The ballroom was kept "for the holding of meetings and for social purposes," with white and gold walls and panels of light blue and cream-colored velvet velour. Other features included, on the first floor, a lounge, a library and a dining room, the latter two rooms "exquisitely finished in brown oak"; in the basement, "a commodious room where billiards will afford relaxation"; and a new steam heating system to serve the apartments of "bachelor members" of the faculty and graduate student body.

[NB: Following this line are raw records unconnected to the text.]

(** A call on the database; its failure is an internal error. *)
Definition recovery_db {A} (m : M RecoveryDb RecoveryError A) : Rec A :=
  map_errM (λ _, Internal None)
    (zoom rs_db (λ d s, mkPeginRecoveryServiceImpl _ d (rs_fallback_fee_rate s) (rs_calls s) (rs_draws s)) m).

(** The answer of bitcoind to the next call. *)
Definition ask {A} (f : nat → A) : Rec A := λ s,
  (mkPeginRecoveryServiceImpl _ (rs_db s) (rs_fallback_fee_rate s) (S (rs_calls s)) (rs_draws s), Ok (f (rs_calls s))).

(** [n] draws of a generator. *)
Definition recovery_draws (n : nat) : Rec (nat → Z) := λ s,
  (mkPeginRecoveryServiceImpl _ (rs_db s) (rs_fallback_fee_rate s) (rs_calls s) (n + rs_draws s),
   Ok (λ i, thread_rng (rs_draws s + i))).

(** A round on the PSBT of the recovery. *)
Definition on_psbt {A} (psbt : Psbt) (m : M Psbt AnyError A) : Rec (Psbt * A) :=
  let '(p, r) := m psbt in lift (map_err (λ _, Internal None) (let? a := r in Ok (p, a))).

Definition recovery_health_check : Rec unit := ret tt.

(** [x as u16] *)
Definition as_u16_cast (v : Z) : Z := v mod 2 ^ 16.

Definition import_key_share (req : ImportKeyShareRequest) : Rec unit :=
  let! frost_identifier := lift
    (if decide (length (ik_frost_identifier req) = 32%nat)
     then ok_or (identifier_deserialize (ik_frost_identifier req)) InvalidArgument
     else Err InvalidArgument) in
  let! export_proto := lift (ok_or (ik_export req) InvalidArgument) in
  let! export := lift
    (if decide (length (exp_iv export_proto) = 12%nat)
     then Ok (mkExportedKeyPackage (as_u16_cast (exp_version export_proto)) (exp_iv export_proto)
                (exp_enc_key_package export_proto) (exp_enc_pk_package export_proto))
     else Err InvalidArgument) in
  recovery_db (import_from_btc_server (ik_multisig_id req) frost_identifier (ik_passphrase req) export).

(** The identifier under which a share is stored. *)
Definition node_identifier (node_id_bytes : bytes) : outcome Status Identifier :=
  if decide (length node_id_bytes = 32%nat)
  then ok_or (identifier_deserialize node_id_bytes) (Internal None)
  else Err (Internal None).

(** The loop of round 1 over the shares. *)
Fixpoint round1_shares (psbt : Psbt) (selected_shares : list (bytes * SigningKey))
    : Rec (Psbt * list (Identifier * list (SigningNonces * SigningCommitments))) :=
  match selected_shares with
  | [] => ret (psbt, [])
  | (node_id_bytes, key_package) :: rest =>
      let! identifier := lift (node_identifier node_id_bytes) in
      let! rng := recovery_draws (length (inputs psbt)) in
      let! '(psbt, nonces) := on_psbt psbt (do_round1_signing key_package identifier rng) in
      let! '(psbt, all_nonces) := round1_shares psbt rest in
      ret (psbt, (identifier, nonces) :: all_nonces)
  end.

(** The loop of round 2 over the nonces. *)
Fixpoint round2_shares (multisig_shares : MultisigKeyShares) (psbt : Psbt)
    (all_nonces : list (Identifier * list (SigningNonces * SigningCommitments))) : Rec Psbt :=
  match all_nonces with
  | [] => ret psbt
  | (identifier, nonces) :: rest =>
      let! key_package := lift (ok_or (ks_shares multisig_shares !! identifier_serialize identifier)
                                  (Internal None)) in
      let! '(psbt, _) := on_psbt psbt (do_round2_signing key_package identifier nonces) in
      round2_shares multisig_shares psbt rest
  end.

(** The script of a deposit of [eth_address]. *)
Definition deposit_script (pk_package : PublicKeyPackage) (eth_address : bytes)
    : outcome Status ScriptBuf :=
  let agg_key := package_verifying_key pk_package in
  let? tweaked_key := map_err (λ _, Internal None) (generate_tweaked_public_key agg_key eth_address) in
  Ok (generate_taproot_scriptpubkey tweaked_key).

(** The deposit as bitcoind reports it, when it pays the script of the
    federation for the Ethereum address. *)
Definition validated_utxo (pk_package : PublicKeyPackage) (outpoint : OutPoint) (eth_address : bytes)
    (multisig_id : Z) : Rec Utxo :=
  let! on_chain := ask (λ n, get_tx_out n outpoint) in
  match on_chain with
  | inr _ => fail (Internal None)
  | inl None => fail InvalidArgument
  | inl (Some on_chain_utxo) =>
      let! expected := lift (deposit_script pk_package eth_address) in
      if negb (bool_decide (script_pubkey on_chain_utxo = expected)) then fail InvalidArgument else
      ret (mkUtxo outpoint (mkTxOut (value on_chain_utxo) expected) (Some eth_address) 1
             (mkMultisigId multisig_id))
  end.

(** The estimate of bitcoind, or the configured rate without one. *)
Definition rate_from (fee_res : option Amount + RpcError) (fallback : Z) : Z :=
  match fee_res with
  | inl (Some f) => from_sat_per_vb_unchecked (btc_per_kb_to_sat_per_vb to_float_in_btc f)
  | _ => fallback
  end.

(** The configured rate has to be valid in either case. *)
Definition recovery_fee_rate : Rec Z :=
  let! fee_res := ask estimate_smart_fee in
  let! s := get in
  let! fallback := lift (ok_or (from_sat_per_vb (rs_fallback_fee_rate s)) InvalidArgument) in
  ret (rate_from fee_res fallback).

(** Both rounds of all shares, and the aggregation. *)
Definition sign_recovery (psbt : Psbt) (multisig_shares : MultisigKeyShares) (pk_package : PublicKeyPackage)
    : Rec Transaction :=
  let! '(psbt, all_nonces) := round1_shares psbt (tree_iter (ks_shares multisig_shares)) in
  let! psbt := round2_shares multisig_shares psbt all_nonces in
  lift (map_err (λ _, Internal None) (aggregate_and_finalize psbt pk_package)).

Definition broadcast_recovery (tx : Transaction) : Rec RecoverPeginResponse :=
  let! answered := ask (λ n, send_raw_transaction n tx) in
  match answered with
  | inl txid => ret (mkRecoverPeginResponse (hex_encode (consensus_encode tx_c tx)) (txid_to_string txid))
  | inr _ => fail (Internal None)
  end.

Definition recover_pegin (req : RecoverPeginRequest) : Rec RecoverPeginResponse :=
  let testnet := true in
  let! s := recovery_db (get_key_shares (rp_multisig_id req)) in
  let! multisig_shares := lift (ok_or s InvalidArgument) in
  let! p := recovery_db (recovery_public_key_package (rp_multisig_id req)) in
  let! pk_package := lift (ok_or p InvalidArgument) in
  if bool_decide (ks_shares multisig_shares = ∅) then fail InvalidArgument else
  let! destination := lift (map_err (λ _, InvalidArgument)
                              (parse_and_validate_address (rp_destination req) testnet)) in
  let script_pubkey := address_script_pubkey destination in
  let! txid := lift (ok_or (txid_from_str (rp_txid req)) InvalidArgument) in
  let! eth_address := lift (map_err (λ _, InvalidArgument) (parse_eth_address (rp_eth_address req))) in
  let! utxo := validated_utxo pk_package (mkOutPoint txid (rp_vout req)) eth_address (rp_multisig_id req) in
  let! fee_rate := recovery_fee_rate in
  let! absolute_fee := lift (map_err (λ _, InvalidArgument) (calculate_fee [utxo] script_pubkey fee_rate)) in
  let! output_value := lift (ok_or (checked_sub (value (utxo_output utxo)) absolute_fee) InvalidArgument) in
  let! psbt := lift (create_recovery_psbt [utxo] script_pubkey output_value) in
  let! final_tx := sign_recovery psbt multisig_shares pk_package in
  broadcast_recovery final_tx.

End service.

(** ** What an import stores *)

Section imports.
Context `{!FrostLib, !AeadLib}.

== Brown University Infirmary and Health Services (1939–2021) ==
A $300,000 gift by Charles Henry Hare (Class of 1885) made the conversion of the building into Brown's infirmary possible together its naming for E. Benjamin Andrews, president of Brown University from 1889 to 1898. The new infirmary included X-ray machinery and a developing room in the basement; a waiting room, a medical office, a surgical office on the first floor; a dental office on the second floor; and rooms for in-patients.

Brown University Health Services moved to a new location on Brook Street in 2021. The building served as a temporary home for the Department of Africana Studies in 2022–23. Brown University announced in 2022 the renovation of Andrews House to become the home of the Cogut Institute for Humanities.